Are you still learning?

I once heard someone criticize somebody else as “not knowing the difference between a boat and a ship”.  When I first heard this comment almost 20 years ago as a young person trying to figure out what shipping was in the first place, I thought it a strange comparison.  I now understand how important terms and definitions are to relating the complex world of shipping and international trade.  For this reason, I put a small “What is” in the ITTS newsletter, simply to give a concise definition to terms that are commonplace in various transportation industries.

Here are two interesting sources regarding information on trade and transportation information.

Gordon Wilmsmeier, a professor at the Transport Research Institute (TRi), Edinburgh Napier University, developed an interactive mapping game of a modern container vessel.   I actually missed a few items when I took the test, such as labeling the wrong 20’s and the hull sections but it is a good introduction to the basic characteristics of a modern container vessel.

Carol Kennan, who heads up the Federal Highway Administration Freight Professional Development program has done a great job in promoting courses and information sharing with the general freight practitioner.  There is a monthly “Talking Freight Seminars” on related topics related to trade and transportation.  (I had the privilege of speaking twice: once on the Freight Analysis Framework in 2003, and recently on the Panama Canal.)

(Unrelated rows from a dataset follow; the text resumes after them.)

(** X14.  After [SetOrganizationID] the configuration names the new
    organization and the X-Organization-ID header carries it, whatever
    [NewClient] had put there; every other header and setting, every
    other configuration field, the limiter, the tracer and the wire log
    are as before. *)
Theorem SetOrganizationID_effect (c : Client) (orgID : string) :
  let c' := SetOrganizationID c orgID in
  Config.OrganizationID (GetConfig c') = orgID
  /\ Resty.Headers (httpClient c') !! "X-Organization-ID" = Some orgID
  /\ (forall key, key <> "X-Organization-ID" ->
        Resty.Headers (httpClient c') !! key
        = Resty.Headers (httpClient c) !! key)
  /\ Resty_SetHeader "X-Organization-ID" orgID (httpClient c) = httpClient c'
  /\ Config_set_OrganizationID (Config.OrganizationID (config c))
                               (GetConfig c')
     = config c
  /\ rateLimiter c' = rateLimiter c
  /\ tracer c' = tracer c
  /\ wire c' = wire c.
Proof.
  unfold SetOrganizationID, GetConfig.
  destruct (decide (orgID ≠ "")) as [Hne|Heq]; simpl.
  - repeat split.
    + apply lookup_insert_eq.
    + intros key Hk. apply lookup_insert_ne. congruence.
    + destruct (config c); reflexivity.
  - assert (orgID = "") as -> by (destruct (decide (orgID = "")); tauto).
    repeat split.
    + apply lookup_insert_eq.
    + intros key Hk. apply lookup_insert_ne. congruence.
    + destruct (config c); reflexivity.
Qed.

(** Both branches of a setter store the ID it was given. *)
Lemma SetProjectID_unfold (c : Client) (projectID : string) :
  SetProjectID c projectID
  = set_httpClient (Resty_SetHeader "X-Project-ID" projectID (httpClient c))
                   (set_config (Config_set_ProjectID projectID (config c)) c).
Proof.
  unfold SetProjectID.
  destruct (decide (projectID ≠ "")) as [Hne|Heq]; [reflexivity |].
  assert (projectID = "") as -> by (destruct (decide (projectID = "")); tauto).
  reflexivity.
Qed.

Lemma SetOrganizationID_unfold (c : Client) (orgID : string) :
  SetOrganizationID c orgID
  = set_httpClient
      (Resty_SetHeader "X-Organization-ID" orgID (httpClient c))
      (set_config (Config_set_OrganizationID orgID (config c)) c).
Proof.
  unfold SetOrganizationID.
  destruct (decide (orgID ≠ "")) as [Hne|Heq]; [reflexivity |].
  assert (orgID = "") as -> by (destruct (decide (orgID = "")); tauto).
  reflexivity.
Qed.

(** X15.  The setters compose as assignments do: setting the project
    twice keeps the last ID, setting the organization twice keeps the
    last ID, and setting a project and an organization gives the same
    client in either order. *)
Theorem setters_compose (c : Client) (a b : string) :
  SetProjectID (SetProjectID c a) b = SetProjectID c b
  /\ SetOrganizationID (SetOrganizationID c a) b = SetOrganizationID c b
  /\ SetProjectID (SetOrganizationID c a) b
     = SetOrganizationID (SetProjectID c b) a.
Proof.
  rewrite !SetProjectID_unfold, !SetOrganizationID_unfold.
  unfold set_httpClient, set_config, Resty_SetHeader,
    Config_set_ProjectID, Config_set_OrganizationID.
  cbn. repeat split; f_equal; f_equal.
  - apply insert_insert_eq.
  - apply insert_insert_eq.
  - apply insert_insert_ne. discriminate.
Qed.
End SetterProperties.

(** ** More on the service methods (zerodb.go, auth.go, embeddings.go) *)

Section ServiceFurther.
Context `{P : Platform}.

Ltac not_validation :=
  match goal with
  | |- context [makeRequest ?c ?ctx ?m ?p ?b ?r] =>
      let Hshape := fresh "Hshape" in
      pose proof (makeRequest_error_shape c ctx m p b r) as Hshape;
      destruct (makeRequest c ctx m p b r) as [[? ?] [?|]]; simpl in *;
      [ destruct Hshape as [(? & ? & ->)|[(? & ->)|(? & -> & _)]] | ];
      try reflexivity; intros; discriminate
  end.

Section WithTransports.
Context `{THealth : !Transport HealthResponse.t}
        `{TProject : !Transport Project.t}
        `{TList : !Transport ListProjectsResponse.t}
        `{TVectorSearch : !Transport VectorSearchResponse.t}
        `{TUpsert : !Transport UpsertVectorsResponse.t}
        `{TMemoryItem : !Transport MemoryItem.t}
        `{TSearchMemory : !Transport SearchMemoryResponse.t}
        `{TToken : !Transport TokenResponse.t}
        `{TGenerate : !Transport GenerateResponse.t}
        `{TNone : !Transport unit}.

(** X16.  A [ValidationError] from a service method means the call never
    left the process: whenever one of these methods returns a
    [ValidationError], the client (limiter, wire log) is as it was.
    [Health], [ProjectsService.List] and [AuthService.Logout] check
    nothing and never return one. *)
Theorem validation_error_means_untouched (c : Client) (ctx : Context) :
  (forall req v,
      (ProjectsService.Create c ctx req).2 = Some (EValidationError v) ->
      (ProjectsService.Create c ctx req).1.1 = c)
  /\ (forall projectID v,
        (ProjectsService.Get c ctx projectID).2 = Some (EValidationError v) ->
        (ProjectsService.Get c ctx projectID).1.1 = c)
  /\ (forall projectID req v,
        (VectorsService.Search c ctx projectID req).2
        = Some (EValidationError v) ->
        (VectorsService.Search c ctx projectID req).1.1.1 = c)
  /\ (forall projectID req v,
        (VectorsService.Upsert c ctx projectID req).2
        = Some (EValidationError v) ->
        (VectorsService.Upsert c ctx projectID req).1.1 = c)
  /\ (forall req v,
        (MemoryService.Create c ctx req).2 = Some (EValidationError v) ->
        (MemoryService.Create c ctx req).1.1.1 = c)
  /\ (forall req v,
        (MemoryService.Search c ctx req).2 = Some (EValidationError v) ->
        (MemoryService.Search c ctx req).1.1.1 = c)
  /\ (forall req v,
        (AuthService.Login c ctx req).2 = Some (EValidationError v) ->
        (AuthService.Login c ctx req).1.1 = c)
  /\ (forall texts model normalize v,
        (EmbeddingsService.Generate c ctx texts model normalize).2
        = Some (EValidationError v) ->
        (EmbeddingsService.Generate c ctx texts model normalize).1.1 = c)
  /\ (forall projectID v,
        (ProjectsService_Activate c ctx projectID).2
        = Some (EValidationError v) ->
        (ProjectsService_Activate c ctx projectID).1 = c)
  /\ (forall projectID v,
        (ProjectsService_Delete c ctx projectID).2
        = Some (EValidationError v) ->
        (ProjectsService_Delete c ctx projectID).1 = c)
  /\ (forall keyID v,
        (AuthService_RevokeAPIKey c ctx keyID).2
        = Some (EValidationError v) ->
        (AuthService_RevokeAPIKey c ctx keyID).1 = c)
  /\ (forall v, (Health c ctx).2 <> Some (EValidationError v))
  /\ (forall req v,
        (ProjectsService_List c ctx req).2 <> Some (EValidationError v))
  /\ (forall v, (AuthService_Logout c ctx).2 <> Some (EValidationError v)).
Proof.
  repeat split.
  - intros [r|] v; simpl; [| reflexivity].
    case_decide; [reflexivity |]. not_validation.
  - intros projectID v. unfold ProjectsService.Get.
    case_decide; [reflexivity |]. not_validation.
  - intros projectID req v. unfold VectorsService.Search.
    case_decide; [reflexivity |].
    destruct req as [r|]; [| reflexivity].
    case_decide; [reflexivity |]. not_validation.
  - intros projectID req v. unfold VectorsService.Upsert.
    case_decide; [reflexivity |].
    destruct req as [r|]; [| reflexivity].
    case_decide; [reflexivity |]. not_validation.
  - intros [r|] v; simpl; [| reflexivity].
    case_decide; [reflexivity |]. not_validation.
  - intros [r|] v; simpl; [| reflexivity].
    case_decide; [reflexivity |]. not_validation.
  - intros [r|] v; simpl; [| reflexivity].
    case_decide; [reflexivity |].
    case_decide; [reflexivity |]. not_validation.
  - intros texts model normalize v. unfold EmbeddingsService.Generate.
    case_decide; [reflexivity |].
    case_decide; [reflexivity |]. not_validation.
  - intros projectID v. unfold ProjectsService_Activate.
    case_decide; [reflexivity |]. not_validation.
  - intros projectID v. unfold ProjectsService_Delete.
    case_decide; [reflexivity |]. not_validation.
  - intros keyID v. unfold AuthService_RevokeAPIKey.
    case_decide; [reflexivity |]. not_validation.
  - intros v. unfold Health. not_validation.
  - intros req v. unfold ProjectsService_List. not_validation.
  - intros v. unfold AuthService_Logout. not_validation.
Qed.
End WithTransports.
End ServiceFurther.

Section ListProjects.
Context `{P : Platform} `{TList : !Transport ListProjectsResponse.t}.

(** X17.  [ProjectsService.List] treats a nil request as an empty one;
    it writes the default page size 10 over a [Limit] of zero in the
    caller's struct and leaves [Offset] and [Status] alone; and every
    request it sends is a body-less request whose path carries the limit
    and offset of the updated struct, followed by the status when one is
    set. *)
Theorem ProjectsService_List_defaults (c : Client) (ctx : Context) :
  (let none := ProjectsService_List c ctx None in
   let empty := ProjectsService_List c ctx (Some ListProjectsRequest.zero) in
   none.1.1.1 = empty.1.1.1 /\ none.1.2 = empty.1.2 /\ none.2 = empty.2
   /\ none.1.1.2 = None)
  /\ forall r,
      exists r' sent,
        (ProjectsService_List c ctx (Some r)).1.1.2 = Some r'
        /\ ListProjectsRequest.Limit r'
           = (if decide (ListProjectsRequest.Limit r = 0)
              then 10 else ListProjectsRequest.Limit r)
        /\ ListProjectsRequest.Offset r' = ListProjectsRequest.Offset r
        /\ ListProjectsRequest.Status r' = ListProjectsRequest.Status r
        /\ wire (ProjectsService_List c ctx (Some r)).1.1.1 = wire c ++ sent
        /\ Forall (fun rq =>
                     rq_Body rq = None /\ rq_Path rq = listProjectsPath r')
                  sent.
Proof.
  split.
  - unfold ProjectsService_List. simpl.
    destruct (makeRequest _ _ _ _ _ _) as [[c1 r1] [e1|]]; simpl;
      repeat split.
  - intros r. unfold ProjectsService_List.
    set (r' := if decide (ListProjectsRequest.Limit r = 0)
               then ListProjectsRequest.set_Limit 10 r else r).
    destruct (makeRequest_wire c ctx "GET" (listProjectsPath r') None
                (Some ListProjectsResponse.zero)) as (sent & Hw & Hall).
    exists r', sent.
    assert (Hfields :
              ListProjectsRequest.Limit r'
              = (if decide (ListProjectsRequest.Limit r = 0)
                 then 10 else ListProjectsRequest.Limit r)
              /\ ListProjectsRequest.Offset r' = ListProjectsRequest.Offset r
              /\ ListProjectsRequest.Status r' = ListProjectsRequest.Status r).
    { subst r'. case_decide; simpl; repeat split. }
    destruct Hfields as (Hl & Ho & Hs).
    assert (Hpath : Forall (fun rq =>
                     rq_Body rq = None /\ rq_Path rq = listProjectsPath r')
                  sent).
    { eapply Forall_impl; [exact Hall |]. intros rq [Hp Hb]. auto. }
    destruct (makeRequest _ _ _ _ _ _) as [[c1 r1] [e1|]]; simpl in *;
      repeat split; assumption.
Qed.
End ListProjects.

(** The paths [listProjectsPath] yields: for the empty request, page
    size 10 from the start; with a status filter, the status last. *)
Example list_path_with_status :
  listProjectsPath (ListProjectsRequest.mk 25 50 "active")
  = "/api/v1/zerodb/projects?limit=25&offset=50&status=active".
Proof. vm_compute. reflexivity. Qed.

Example list_path_of_empty_request :
  wire (ProjectsService_List (P := refPlatform) (T := always 200)
          refClient Background None).1.1.1
  = [{| rq_Verb := GET;
        rq_Path := "/api/v1/zerodb/projects?limit=10&offset=0";
        rq_Body := None |}].
Proof. vm_compute. reflexivity. Qed.

Section ServicePaths.
Context `{P : Platform}
        `{TProject : !Transport Project.t}
        `{TUpsert : !Transport UpsertVectorsResponse.t}
        `{TMemoryItem : !Transport MemoryItem.t}
        `{TToken : !Transport TokenResponse.t}
        `{TGenerate : !Transport GenerateResponse.t}
        `{TNone : !Transport unit}.
(** The instance the session holds for a row handed to [session.add]: the
    row itself, with the identity of the storage when it brought none. *)
Definition persisted (s : Session) (new_row : instance) : instance :=
  match assoc_get "id" (inst_attrs new_row) with
  | Some _ => new_row
  | None =>
      Inst (inst_cls new_row)
           (assoc_set "id" (VInt (next_id s)) (inst_attrs new_row))
  end.

(** A write DTO whose one field, explicitly set, is named like a parameter
    of [update_values]. *)
Definition request_with_row_id : WriteEntityRequest :=
  {| request_entity :=
       {| model_fields := [("row_id", VInt 5)]; model_fields_set := ["row_id"] |} |}.

(** A pipeline of three numbers, traced. *)
Definition three_numbers : Pipelines :=
  {| heap := [[VInt 3; VInt 1; VInt 2]]; debug_active := true |}.

(** * Properties *)

(** ** The monad *)

Lemma bind_ok {St A B} (m : M St A) (k : A → M St B) s a s' out :
  m s = Outcome (inr a) s' out → bind m k s = after out (k a s').
Proof. intros H. unfold bind. by rewrite H. Qed.

Lemma bind_err {St A B} (m : M St A) (k : A → M St B) s e s' out :
  m s = Outcome (inl e) s' out → bind m k s = Outcome (inl e) s' out.
Proof. intros H. unfold bind. by rewrite H. Qed.

Lemma after_nil {St A} (o : outcome St A) : after [] o = o.
Proof. by destruct o. Qed.

Lemma after_after {St A} out1 out2 (o : outcome St A) :
  after out1 (after out2 o) = after (out1 ++ out2) o.
Proof. unfold after; simpl. by rewrite app_assoc. Qed.

Lemma bind_ret_l {St A B} (a : A) (k : A → M St B) (s : St) :
  bind (ret a) k s = k a s.
Proof. rewrite (bind_ok _ _ _ a s []) by done. apply after_nil. Qed.

Lemma bind_raise {St A B} (e : exn) (k : A → M St B) (s : St) :
  bind (raise e) k s = Outcome (inl e) s [].
Proof. reflexivity. Qed.

Lemma outcome_eta {St A} (o : outcome St A) :
  o = Outcome (result o) (state o) (output o).
Proof. by destruct o. Qed.

(** ** Comprehensions *)

Lemma comprehension_all {A B} (f : A → exn + B) (g : A → B) xs :
  Forall (λ x, f x = inr (g x)) xs → comprehension f xs = inr (g <$> xs).
Proof.
  induction 1 as [|x xs Hx _ IH]; simpl; [done|]. by rewrite Hx, IH.
Qed.

Lemma comprehension_raises {A B} (f : A → exn + B) xs x e :
  x ∈ xs → f x = inl e → ∃ e', comprehension f xs = inl e'.
Proof.
  intros Hin Hx. induction xs as [|y xs IH]; [by apply elem_of_nil in Hin|].
  simpl. apply elem_of_cons in Hin as [<-|Hin].
  - rewrite Hx. by eexists.
  - destruct (f y) as [e0|b]; [by eexists|].
    destruct (IH Hin) as [e' ->]. by eexists.
Qed.

Lemma comprehension_length {A B} (f : A → exn + B) xs ys :
  comprehension f xs = inr ys → length ys = length xs.
Proof.
  revert ys. induction xs as [|x xs IH]; intros ys; simpl.
  - by intros [= <-].
  - destruct (f x); [done|]. destruct (comprehension f xs); [done|].
    intros [= <-]. simpl. f_equal. by apply IH.
Qed.

(** ** Attribute dictionaries *)

Lemma assoc_get_set_eq k v d : assoc_get k (assoc_set k v d) = Some v.
Proof.
  induction d as [|[k' v'] d IH]; simpl.
  - by rewrite decide_True.
  - destruct (decide (k' = k)) as [->|Hne]; simpl.
    + by rewrite decide_True.
    + by rewrite decide_False.
Qed.

Lemma assoc_get_set_ne k k' v d :
  k ≠ k' → assoc_get k' (assoc_set k v d) = assoc_get k' d.
Proof.
  intros Hne. induction d as [|[k0 v0] d IH]; simpl.
  - by rewrite decide_False.
  - destruct (decide (k0 = k)) as [->|Hne0]; simpl.
    + by rewrite !decide_False.
    + destruct (decide (k0 = k')); [done | apply IH].
Qed.

Lemma set_attrs_cls kwargs o : inst_cls (set_attrs kwargs o) = inst_cls o.
Proof.
  revert o. induction kwargs as [|kv kwargs IH]; intros o; simpl; [done|].
  by rewrite IH.
Qed.

Lemma set_attrs_other kwargs o k :
  k ∉ kwargs.*1 →
  assoc_get k (inst_attrs (set_attrs kwargs o)) = assoc_get k (inst_attrs o).
Proof.
  revert o. induction kwargs as [|[k' v'] kwargs IH]; intros o Hk; simpl; [done|].
  rewrite fmap_cons in Hk. apply not_elem_of_cons in Hk as [Hne Hk].
  rewrite IH by done. simpl. by apply assoc_get_set_ne.
Qed.

Lemma set_attrs_set kwargs o k v :
  NoDup kwargs.*1 → (k, v) ∈ kwargs →
  assoc_get k (inst_attrs (set_attrs kwargs o)) = Some v.
Proof.
  revert o. induction kwargs as [|[k' v'] kwargs IH]; intros o Hnd Hin; simpl.
  - by apply elem_of_nil in Hin.
  - rewrite fmap_cons in Hnd. apply NoDup_cons in Hnd as [Hnotin Hnd].
    apply elem_of_cons in Hin as [Heq|Hin].
    + injection Heq as -> ->. rewrite set_attrs_other by done. simpl.
      apply assoc_get_set_eq.
    + by apply IH.
Qed.

(** ** The session *)

Lemma session_eta (s : Session) :
  MkSession (objects s) (commits s) (next_id s) = s.
Proof. by destruct s. Qed.

Lemma rows_elem_of cls kw s h o :
  (h, o) ∈ session.rows cls kw s ↔
  objects s !! h = Some o ∧ session.matches cls kw o = true.
Proof.
  unfold session.rows. rewrite list_elem_of_filter, elem_of_map_to_list. simpl.
  rewrite Is_true_true. tauto.
Qed.

Lemma rows_nil cls kw s :
  session.rows cls kw s = [] ↔
  ∀ h o, objects s !! h = Some o → session.matches cls kw o = false.
Proof.
  split.
  - intros Hnil h o Hlook. destruct (session.matches cls kw o) eqn:Hm; [|done].
    assert ((h, o) ∈ session.rows cls kw s) as Hin by by apply rows_elem_of.
    rewrite Hnil in Hin. by apply elem_of_nil in Hin.
  - intros Hnone. destruct (session.rows cls kw s) as [|[h o] l] eqn:Hrows; [done|].
    assert ((h, o) ∈ session.rows cls kw s) as Hin by (rewrite Hrows; left).
    apply rows_elem_of in Hin as [Hlook Hm]. by rewrite (Hnone h o Hlook) in Hm.
Qed.

Lemma rows_head cls kw s h o :
  head (session.rows cls kw s) = Some (h, o) →
  objects s !! h = Some o ∧ session.matches cls kw o = true.
Proof.
  intros Hhead. apply rows_elem_of. by apply head_Some_elem_of.
Qed.

(** "No record of the class has this value in this field", on the rows. *)
Lemma matches_field cls k v o :
  session.matches cls [(k, v)] o = true ↔
  inst_cls o = cls ∧ assoc_get k (inst_attrs o) = Some v.
Proof.
  unfold session.matches. simpl. rewrite andb_true_r, andb_true_iff.
  by rewrite !bool_decide_eq_true.
Qed.

Lemma rows_nil_field cls k v s :
  (∀ h o, objects s !! h = Some o → inst_cls o = cls →
          assoc_get k (inst_attrs o) ≠ Some v) →
  session.rows cls [(k, v)] s = [].
Proof.
  intros Hnone. apply rows_nil. intros h o Hlook.
  destruct (session.matches cls [(k, v)] o) eqn:Hm; [|done].
  apply matches_field in Hm as [Hcls Hget]. by destruct (Hnone h o Hlook Hcls).
Qed.

Lemma query_first_eq cls kw s :
  session.query_first cls kw s =
    Outcome (inr (head (session.rows cls kw s).*1)) s [].
Proof. reflexivity. Qed.

Lemma query_all_eq cls kw s :
  session.query_all cls kw s = Outcome (inr (session.rows cls kw s).*1) s [].
Proof. reflexivity. Qed.

(** The loop of [update_values] on a row that was found. *)
Lemma setattr_loop_found h kwargs s :
  for_in kwargs (λ kv, print [PText kv.1; PVal kv.2] ;;;
                       session.setattr (Some h) kv.1 kv.2) s =
    Outcome (inr tt)
      (MkSession (alter (set_attrs kwargs) h (objects s)) (commits s) (next_id s))
      ((λ kv, [PText kv.1; PVal kv.2]) <$> kwargs).
Proof.
  revert s. induction kwargs as [|kv kwargs IH]; intros s.
  - simpl. unfold ret. f_equal. rewrite alter_id by done. by rewrite session_eta.
  - cbn [for_in]. erewrite bind_ok; [|reflexivity]. rewrite IH.
    unfold after. cbn. f_equal. f_equal.
    rewrite alter_alter_eq. by apply alter_ext.
Qed.

(** The same loop when the query found nothing: the first [setattr] raises. *)
Lemma setattr_loop_missing kv kwargs s :
  for_in (kv :: kwargs) (λ kv, print [PText kv.1; PVal kv.2] ;;;
                               session.setattr None kv.1 kv.2) s =
    Outcome
      (inl (AttributeError ("'NoneType' object has no attribute '" +:+ kv.1 +:+ "'")))
      s [[PText kv.1; PVal kv.2]].
Proof. reflexivity. Qed.

Lemma bind_keywords_no_clash f params kwargs :
  no_clash params kwargs → bind_keywords f params kwargs = inr tt.
Proof.
  intros Hno. unfold bind_keywords.
  by rewrite (proj2 (list_find_None (λ kv : string * value, kv.1 ∈ params) kwargs) Hno).
Qed.

Lemma update_values_no_row cls row_id kwargs s :
  session.rows cls [("id", row_id)] s = [] →
  ∃ out,
    SQLAlchemySQLDbAdapter.update_values cls row_id kwargs s =
      Outcome (inl (update_values_error kwargs)) s out.
Proof.
  intros Hrows. unfold SQLAlchemySQLDbAdapter.update_values, update_values_error.
  destruct (bind_keywords _ _ kwargs) as [e|[]]; unfold lift.
  - rewrite bind_raise. by eexists.
  - rewrite bind_ret_l.
    erewrite bind_ok; [|apply query_first_eq]. rewrite Hrows, after_nil.
    destruct kwargs as [|kv kwargs]; by eexists.
Qed.

Lemma update_values_row cls row_id kwargs s h o :
  no_clash ["self"; "class_table"; "row_id"] kwargs →
  head (session.rows cls [("id", row_id)] s) = Some (h, o) →
  SQLAlchemySQLDbAdapter.update_values cls row_id kwargs s =
    Outcome (inr (Some h))
      (MkSession (alter (set_attrs kwargs) h (objects s)) (S (commits s)) (next_id s))
      ((λ kv, [PText kv.1; PVal kv.2]) <$> kwargs).
Proof.
  intros Hno Hhead. unfold SQLAlchemySQLDbAdapter.update_values.
  rewrite (bind_keywords_no_clash _ _ _ Hno). unfold lift. rewrite bind_ret_l.
  erewrite bind_ok; [|apply query_first_eq]. rewrite after_nil.
  assert (head (session.rows cls [("id", row_id)] s).*1 = Some h) as ->.
  { destruct (session.rows cls [("id", row_id)] s) as [|[h' o'] l]; [done|].
    simpl in *. congruence. }
  erewrite bind_ok; [|apply setattr_loop_found].
  unfold after. cbn. by rewrite app_nil_r.
Qed.

Lemma head_fst {A B} (l : list (A * B)) x :
  head l = Some x → head l.*1 = Some x.1.
Proof. destruct l; simpl; congruence. Qed.


(** The handles deleted by the loop of [delete_value] are gone, the others
    are untouched. *)
Lemma delete_loop hs s :
  for_in hs session.delete s =
    Outcome (inr tt)
      (MkSession (foldl (λ m h, delete h m) (objects s) hs) (commits s) (next_id s))
      [].
Proof.
  revert s. induction hs as [|h hs IH]; intros s.
  - simpl. unfold ret. by rewrite session_eta.
  - cbn [for_in]. erewrite bind_ok; [|reflexivity]. rewrite after_nil, IH.
    reflexivity.
Qed.

Lemma lookup_foldl_delete (m : gmap nat instance) hs i :
  foldl (λ m h, delete h m) m hs !! i = if decide (i ∈ hs) then None else m !! i.
Proof.
  revert m. induction hs as [|h hs IH]; intros m.
  - cbn [foldl]. case_decide as Hin; [by apply elem_of_nil in Hin | done].
  - cbn [foldl]. rewrite IH. destruct (decide (i ∈ hs)) as [Hin|Hnin].
    + rewrite decide_True; [done | by right].
    + destruct (decide (i = h)) as [->|Hne].
      * rewrite lookup_delete_eq, decide_True; [done | by left].
      * rewrite lookup_delete_ne by done.
        rewrite decide_False; [done|]. by intros [?|?]%elem_of_cons.
Qed.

Despite the advent of the internet and the potential learning tools associated, I guess everyone will learn as they have done in the past, through observation and questioning.  When still fairly new at the Port of Long Beach, an old freight forwarder told me I will spend the first six months in transportation learning the basics, and the rest of my career learning the exceptions.  It remains to this day some of the best advice I ever received.